Collected data entries:
BEGIN

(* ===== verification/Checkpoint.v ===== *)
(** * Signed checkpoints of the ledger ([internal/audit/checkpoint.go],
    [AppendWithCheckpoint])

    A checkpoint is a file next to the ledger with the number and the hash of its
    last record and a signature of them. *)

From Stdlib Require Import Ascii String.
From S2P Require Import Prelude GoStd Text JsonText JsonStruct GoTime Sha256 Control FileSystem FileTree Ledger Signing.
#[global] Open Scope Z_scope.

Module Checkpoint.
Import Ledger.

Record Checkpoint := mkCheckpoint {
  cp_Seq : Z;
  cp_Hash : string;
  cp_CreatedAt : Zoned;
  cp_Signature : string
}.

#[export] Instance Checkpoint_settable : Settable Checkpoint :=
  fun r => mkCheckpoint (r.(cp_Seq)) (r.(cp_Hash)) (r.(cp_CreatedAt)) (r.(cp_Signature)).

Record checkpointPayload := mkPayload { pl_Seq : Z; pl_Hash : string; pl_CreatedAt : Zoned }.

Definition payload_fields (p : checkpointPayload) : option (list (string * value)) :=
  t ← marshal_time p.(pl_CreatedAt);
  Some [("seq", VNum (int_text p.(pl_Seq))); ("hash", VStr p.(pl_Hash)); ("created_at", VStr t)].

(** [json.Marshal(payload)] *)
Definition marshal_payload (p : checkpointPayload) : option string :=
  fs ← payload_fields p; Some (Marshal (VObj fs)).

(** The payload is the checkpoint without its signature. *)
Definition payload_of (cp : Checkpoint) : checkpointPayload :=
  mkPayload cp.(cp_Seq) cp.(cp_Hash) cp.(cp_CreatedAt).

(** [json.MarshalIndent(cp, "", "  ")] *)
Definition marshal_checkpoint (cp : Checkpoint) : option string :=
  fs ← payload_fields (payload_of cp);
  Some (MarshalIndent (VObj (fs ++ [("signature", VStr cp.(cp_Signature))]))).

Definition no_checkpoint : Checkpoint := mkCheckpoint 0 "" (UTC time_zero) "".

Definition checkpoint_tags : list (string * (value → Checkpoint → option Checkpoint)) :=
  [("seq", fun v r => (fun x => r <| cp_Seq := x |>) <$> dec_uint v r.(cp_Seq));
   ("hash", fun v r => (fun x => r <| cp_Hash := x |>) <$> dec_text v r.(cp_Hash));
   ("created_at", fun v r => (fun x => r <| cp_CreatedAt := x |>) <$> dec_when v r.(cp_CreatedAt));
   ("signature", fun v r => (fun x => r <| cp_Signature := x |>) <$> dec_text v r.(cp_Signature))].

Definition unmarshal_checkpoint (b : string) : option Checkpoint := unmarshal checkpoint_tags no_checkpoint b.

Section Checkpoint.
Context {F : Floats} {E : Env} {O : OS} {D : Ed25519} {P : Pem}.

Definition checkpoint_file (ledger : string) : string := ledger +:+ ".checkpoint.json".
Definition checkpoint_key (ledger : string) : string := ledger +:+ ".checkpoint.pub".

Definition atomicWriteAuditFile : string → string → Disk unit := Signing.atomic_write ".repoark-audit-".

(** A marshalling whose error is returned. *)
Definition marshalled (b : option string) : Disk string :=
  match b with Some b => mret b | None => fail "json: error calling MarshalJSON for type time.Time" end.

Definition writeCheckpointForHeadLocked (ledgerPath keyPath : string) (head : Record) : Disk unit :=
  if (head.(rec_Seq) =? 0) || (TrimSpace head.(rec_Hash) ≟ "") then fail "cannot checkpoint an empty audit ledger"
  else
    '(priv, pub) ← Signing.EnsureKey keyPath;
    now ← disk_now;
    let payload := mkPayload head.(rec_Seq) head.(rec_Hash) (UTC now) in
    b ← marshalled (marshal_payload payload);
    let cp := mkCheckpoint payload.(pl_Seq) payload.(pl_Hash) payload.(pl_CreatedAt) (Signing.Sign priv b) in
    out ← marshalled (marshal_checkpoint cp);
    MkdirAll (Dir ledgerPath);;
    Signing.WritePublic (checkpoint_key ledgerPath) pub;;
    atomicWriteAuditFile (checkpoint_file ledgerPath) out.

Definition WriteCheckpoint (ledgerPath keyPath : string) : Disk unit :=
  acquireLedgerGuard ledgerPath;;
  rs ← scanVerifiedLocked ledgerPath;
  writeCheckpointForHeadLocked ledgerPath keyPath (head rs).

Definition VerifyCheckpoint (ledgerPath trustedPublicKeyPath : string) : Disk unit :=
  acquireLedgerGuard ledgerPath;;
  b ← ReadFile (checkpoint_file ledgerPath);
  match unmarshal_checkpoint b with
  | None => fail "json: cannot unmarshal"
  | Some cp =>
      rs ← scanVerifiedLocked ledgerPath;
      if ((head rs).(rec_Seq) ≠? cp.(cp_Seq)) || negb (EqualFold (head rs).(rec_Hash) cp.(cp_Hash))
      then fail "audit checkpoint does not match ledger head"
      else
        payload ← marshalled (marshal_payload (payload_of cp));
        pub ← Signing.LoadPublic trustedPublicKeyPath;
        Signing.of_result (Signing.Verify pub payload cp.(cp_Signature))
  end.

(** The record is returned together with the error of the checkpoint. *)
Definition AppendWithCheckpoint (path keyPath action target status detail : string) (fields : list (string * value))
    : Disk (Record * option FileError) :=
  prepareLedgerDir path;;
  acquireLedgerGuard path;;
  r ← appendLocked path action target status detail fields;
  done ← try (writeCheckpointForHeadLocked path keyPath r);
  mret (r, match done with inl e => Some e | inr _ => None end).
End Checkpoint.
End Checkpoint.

END
BEGIN

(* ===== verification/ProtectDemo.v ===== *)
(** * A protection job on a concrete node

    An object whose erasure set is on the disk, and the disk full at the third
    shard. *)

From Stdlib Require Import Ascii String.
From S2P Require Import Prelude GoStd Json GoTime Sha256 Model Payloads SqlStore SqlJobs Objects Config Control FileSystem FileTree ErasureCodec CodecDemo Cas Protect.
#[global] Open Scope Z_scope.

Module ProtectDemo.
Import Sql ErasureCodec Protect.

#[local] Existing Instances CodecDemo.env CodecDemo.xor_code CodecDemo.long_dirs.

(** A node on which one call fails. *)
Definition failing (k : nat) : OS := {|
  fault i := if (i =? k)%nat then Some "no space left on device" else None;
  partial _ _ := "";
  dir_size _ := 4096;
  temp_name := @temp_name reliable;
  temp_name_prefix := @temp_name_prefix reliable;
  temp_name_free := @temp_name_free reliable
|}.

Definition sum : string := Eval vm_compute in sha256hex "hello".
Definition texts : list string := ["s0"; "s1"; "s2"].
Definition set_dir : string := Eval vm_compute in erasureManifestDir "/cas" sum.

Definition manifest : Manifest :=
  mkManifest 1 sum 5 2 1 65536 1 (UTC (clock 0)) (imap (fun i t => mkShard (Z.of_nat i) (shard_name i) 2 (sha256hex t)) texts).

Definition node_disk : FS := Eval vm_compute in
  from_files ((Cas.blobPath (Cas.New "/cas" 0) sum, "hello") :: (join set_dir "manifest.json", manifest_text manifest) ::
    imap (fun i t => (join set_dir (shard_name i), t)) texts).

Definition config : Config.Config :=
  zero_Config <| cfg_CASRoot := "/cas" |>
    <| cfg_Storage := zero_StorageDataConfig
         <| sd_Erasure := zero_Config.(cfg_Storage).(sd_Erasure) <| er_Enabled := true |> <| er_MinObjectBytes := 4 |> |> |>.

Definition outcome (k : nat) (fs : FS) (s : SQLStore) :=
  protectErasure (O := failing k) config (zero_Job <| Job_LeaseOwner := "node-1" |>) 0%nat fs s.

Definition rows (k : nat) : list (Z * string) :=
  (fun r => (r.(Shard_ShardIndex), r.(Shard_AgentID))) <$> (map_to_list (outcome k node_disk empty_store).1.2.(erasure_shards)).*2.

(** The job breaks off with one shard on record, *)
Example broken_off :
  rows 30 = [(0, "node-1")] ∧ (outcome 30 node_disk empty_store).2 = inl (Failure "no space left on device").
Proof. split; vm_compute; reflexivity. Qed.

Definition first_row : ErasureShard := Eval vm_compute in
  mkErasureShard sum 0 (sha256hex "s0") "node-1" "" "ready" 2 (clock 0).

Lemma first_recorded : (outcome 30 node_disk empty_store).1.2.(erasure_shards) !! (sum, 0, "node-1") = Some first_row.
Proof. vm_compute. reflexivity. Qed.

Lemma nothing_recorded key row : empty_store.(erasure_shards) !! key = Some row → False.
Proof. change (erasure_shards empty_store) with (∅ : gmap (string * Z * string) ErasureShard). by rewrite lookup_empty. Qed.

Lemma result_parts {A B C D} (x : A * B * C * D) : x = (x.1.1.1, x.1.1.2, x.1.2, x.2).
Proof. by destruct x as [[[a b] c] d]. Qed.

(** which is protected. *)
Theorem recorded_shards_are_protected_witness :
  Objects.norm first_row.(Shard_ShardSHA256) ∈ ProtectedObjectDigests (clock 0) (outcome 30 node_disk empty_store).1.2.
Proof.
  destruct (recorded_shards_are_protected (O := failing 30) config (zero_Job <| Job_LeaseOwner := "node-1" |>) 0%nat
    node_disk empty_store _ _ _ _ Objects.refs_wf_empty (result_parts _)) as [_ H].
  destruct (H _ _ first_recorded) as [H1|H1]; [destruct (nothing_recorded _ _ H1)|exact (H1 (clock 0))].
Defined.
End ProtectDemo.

END

§ **WHAT TO WORK ON**
Only a number belongs in the answer: the number of lines in the preceding data that hold "Module".

§ **ANSWER BOX**
2